Welcome to the age of rationing. 

If the problem was just about some costly eggs, Republicans could probably blame the current avian flu outbreak ravaging America’s poultry stocks. Of course, those same Republicans also stripped safety regulations and cut inspection funding, ultimately making a nationwide avian flu outbreak unavoidable. If that wasn’t bad enough, the Trump administration has plans to reduce the federal government’s role in avian flu detection even further, effectively placing all inspection and prevention responsibility on cash-strapped states.  

But our current round of inflation and corporate price gouging isn’t just a result of Republican unpreparedness on avian flu. Consumer food prices are up across the board, Beef is up more than 50 cents per pound since December 2023, and chicken breast has risen nearly 40 cents.

What should concern Republicans is how food price increases are accelerating even as the broader economy cools down after a five-year post-pandemic expansion.  

Last August, furious shoppers sued grocery giant Kroger for alleged price gouging. After a tense interview with the Federal Trade Commission, a Kroger executive admitted to price gouging customers on eggs and milk. There are plenty of other examples of grocers mimicking Kroger’s practicesm but Trump’s FTC is no longer interested in protecting consumers. Instead, Republicans are reworking it to become a more business-friendly enterprise. 

Fighting price gouging should be a real layup for a Republican Party that has become fixated on Trump-style economic populism. Instead, they’ve wasted an opportunity to run up the score. Imagine the messaging dilemma Democrats would face if a Trump-majority Consumer Financial Protection Bureau launched a series of high-profile investigations into corporate price gouging, with Trump amplifying that work through his social media megaphones. Even Bernie Sanders would struggle to find the negative! Instead, Trump made the baffling choice to gut the CFPB and allow corporate crooks to keep fleecing his voter base.  

Judging by the frustration on display when House Republicans host town halls in their districts, skyrocketing food prices are about to show them the limits of voter loyalty. That’s a crisis of their own creation, worsened by a president who is clearly negotiating only for himself. It’s also a huge opportunity for Democrats to re-engage with the corporate greed messaging that Kamala Harris’s campaign tested but never fully developed

The 2024 campaign should have taught Democrats that voters will almost always choose the candidate with a clear plan over the candidate with a vague one — even if that clear plan doesn’t seem practical. Republicans have nothing to say about the price gouging hurting American shoppers because they can’t say anything without offending their corporate financiers. Democrats have this conversation all to themselves. It’s time to carpe that diem.  

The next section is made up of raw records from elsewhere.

(** ** The two service wrappers, case by case *)

(** X5.  [get_object_coordinates] looks at the RA column first and the DEC
    column second: a missing column raises KeyError, an empty one IndexError,
    and a failure on RA hides whatever is wrong with DEC; otherwise the
    coordinate text is the first RA and the first DEC joined by one space,
    read as (hourangle, deg); the world is never touched. *)
Theorem X5_coordinates_lookup_order S name w :
  get_object_coordinates S name w =
  match lookup_column (S name) "RA" with
  | None => Raised KeyError w
  | Some [] => Raised IndexError w
  | Some (ra :: _) =>
      match lookup_column (S name) "DEC" with
      | None => Raised KeyError w
      | Some [] => Raised IndexError w
      | Some (dec :: _) => Ok (mk_SkyCoord (ra ++ " " ++ dec) (hourangle, deg)) w
      end
  end.
Proof.
  unfold get_object_coordinates, bind, getcolumn.
  destruct (lookup_column (S name) "RA") as [[| ra ras] |]; try reflexivity.
  cbn. destruct (lookup_column (S name) "DEC") as [[| dec decs] |]; reflexivity.
Qed.

(** X6.  [get_image_data] needs a first image with a first HDU: an empty
    list, or a first image without HDUs (whatever follows it), raises
    IndexError; otherwise the pixel array and the WCS both come from that one
    HDU; the world is never touched. *)
Theorem X6_image_data_first_hdu V coords survey radius w :
  get_image_data V coords survey radius w =
  match V coords survey radius with
  | [] => Raised IndexError w
  | [] :: _ => Raised IndexError w
  | (hdu :: _) :: _ => Ok (hdu_data hdu, mk_WCS (hdu_header hdu)) w
  end.
Proof.
  unfold get_image_data, bind.
  destruct (V coords survey radius) as [| [| hdu hdus] others]; reflexivity.
Qed.

(** ** Images without usable pixels *)

(** X7.  An image without pixels stops the run: the empty raster is still
    sent to the backend, then the minimum of nothing raises ValueError, which
    [main] does not catch; nothing is printed. *)
Theorem X7_empty_image_raises data :
  pixels data = [] ->
  (forall w,
     plot_image_and_contours data w =
     Raised ValueError
       (drawn w [Imshow (mk_ndarray (nrows data) (ncols data) [])
                        "gist_heat" "lower" "auto"]))
  /\
  (forall S V F np_cos np_sin w coords wcs,
     get_object_coordinates S "M88" w = Ok coords w ->
     get_image_data V coords "DSS" (mk_Quantity 5 arcmin) w = Ok (data, wcs) w ->
     main S V F np_cos np_sin w =
     Raised ValueError
       (drawn w [ Subplots (10, 10) wcs;
                  SetMajorFormatter "ra" "hh:mm:ss";
                  SetMajorFormatter "dec" "dd:mm:ss";
                  SetXLabel "RA"; SetYLabel "DEC";
                  Imshow (mk_ndarray (nrows data) (ncols data) [])
                         "gist_heat" "lower" "auto" ])).
Proof.
  intros He.
  assert (Hp : forall w,
             plot_image_and_contours data w =
             Raised ValueError
               (drawn w [Imshow (mk_ndarray (nrows data) (ncols data) [])
                                "gist_heat" "lower" "auto"])).
  { intros w. rewrite plot_image_and_contours_eq. cbv zeta. now rewrite He. }
  split; [exact Hp |].
  intros S V F np_cos np_sin w coords wcs Hc Hi.
  rewrite main_split, (before_fit_from_services _ _ _ _ _ _ Hc Hi), Hp, drawn_drawn.
  reflexivity.
Qed.

(** X8.  On a float64 image of at least 2 x 2 pixels, one NaN pixel is
    enough to lose the radius: the stretched minimum and maximum are both
    NaN, so are the two levels, which [ax.contour] lets through (their
    difference is NaN, not a number below zero); no isophote is selected
    whatever the fit returns, and the run prints the failure sentence. *)
Theorem X8_nan_pixel_reports_failure data d :
  2 <= nrows data -> 2 <= ncols data ->
  In d (pixels data) -> (d =? d)%float = false ->
  let sqrt_data :=
    mk_ndarray (nrows data) (ncols data)
               (map (fun d => PrimFloat.sqrt (d + 1)) (pixels data)) in
  (forall w,
     plot_image_and_contours data w =
     Ok (sqrt_data, mk_ContourSet [nan; nan])
        (drawn w [Imshow sqrt_data "gist_heat" "lower" "auto";
                  Contour sqrt_data [nan; nan] ["yellow"; "cyan"]]))
  /\
  (forall F np_cos np_sin w,
     fit_and_plot_ellipse F np_cos np_sin sqrt_data [nan; nan] w = Ok None w)
  /\
  (forall S V F np_cos np_sin w coords wcs,
     get_object_coordinates S "M88" w = Ok coords w ->
     get_image_data V coords "DSS" (mk_Quantity 5 arcmin) w = Ok (data, wcs) w ->
     exists w',
       main S V F np_cos np_sin w = Ok tt w' /\
       console w' = (console w ++ ["Could not determine the ellipse radius."])%list).
Proof.
  intros Hr Hc Hin Hnan sqrt_data.
  assert (Hd : d = nan) by (apply isnan_eq; unfold np.isnan; now rewrite Hnan).
  subst d.
  assert (Hs : In nan (map (fun d => np.sqrt (d + 1)%float) (pixels data))).
  { change nan with ((fun d => np.sqrt (d + 1)%float) nan). now apply in_map. }
  assert (Hfit : forall F np_cos np_sin sd w,
             fit_and_plot_ellipse F np_cos np_sin sd [nan; nan] w = Ok None w).
  { intros. rewrite fit_and_plot_ellipse_find.
    destruct (find _ _) as [iso |] eqn:Hf; [| reflexivity].
    apply find_some in Hf. destruct Hf as [_ Hb].
    now rewrite strict_band_empty in Hb. }
  assert (Hshape : ((nrows data <? 2) || (ncols data <? 2))%Z = false).
  { apply orb_false_iff. split; apply Z.ltb_ge; assumption. }
  assert (Hp : forall w,
             plot_image_and_contours data w =
             Ok (sqrt_data, mk_ContourSet [nan; nan])
                (drawn w [Imshow sqrt_data "gist_heat" "lower" "auto";
                          Contour sqrt_data [nan; nan] ["yellow"; "cyan"]])).
  { intros w. rewrite plot_image_and_contours_eq. cbv zeta.
    change (map (fun d => PrimFloat.sqrt (d + 1)) (pixels data))
      with (map (fun d => np.sqrt (d + 1)%float) (pixels data)) in sqrt_data.
    fold sqrt_data. rewrite Hshape.
    destruct (map _ (pixels data)) as [| x rest] eqn:Hm; [destruct Hs |].
    assert (Hmin : fold_left np.minimum rest x = nan).
    { apply fold_minimum_nan. destruct Hs as [<- | Hs]; [now left | now right]. }
    assert (Hmax : fold_left np.maximum rest x = nan).
    { apply fold_maximum_nan. destruct Hs as [<- | Hs]; [now left | now right]. }
    rewrite Hmin, Hmax. reflexivity. }
  split; [exact Hp |]. split; [intros; apply Hfit |].
  intros S V F np_cos np_sin w coords wcs Hco Hi.
  eexists. split.
  - eapply main_report.
    + rewrite (before_fit_from_services _ _ _ _ _ _ Hco Hi). apply Hp.
    + apply Hfit.
  - reflexivity.
Qed.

More than any political benefits it might bring, Americans deserve a real plan for combating the rising prices that touch every part of our daily lives. Trump’s plan was, unsurprisingly, smoke and mirrors. Populists in both parties have an opportunity and an obligation to pull America out of Trump’s Age of Rationing. If they don’t take it, voters will know exactly where to point their frustration in 2026. 

Max Burns is a veteran Democratic strategist and founder of Third Degree Strategies.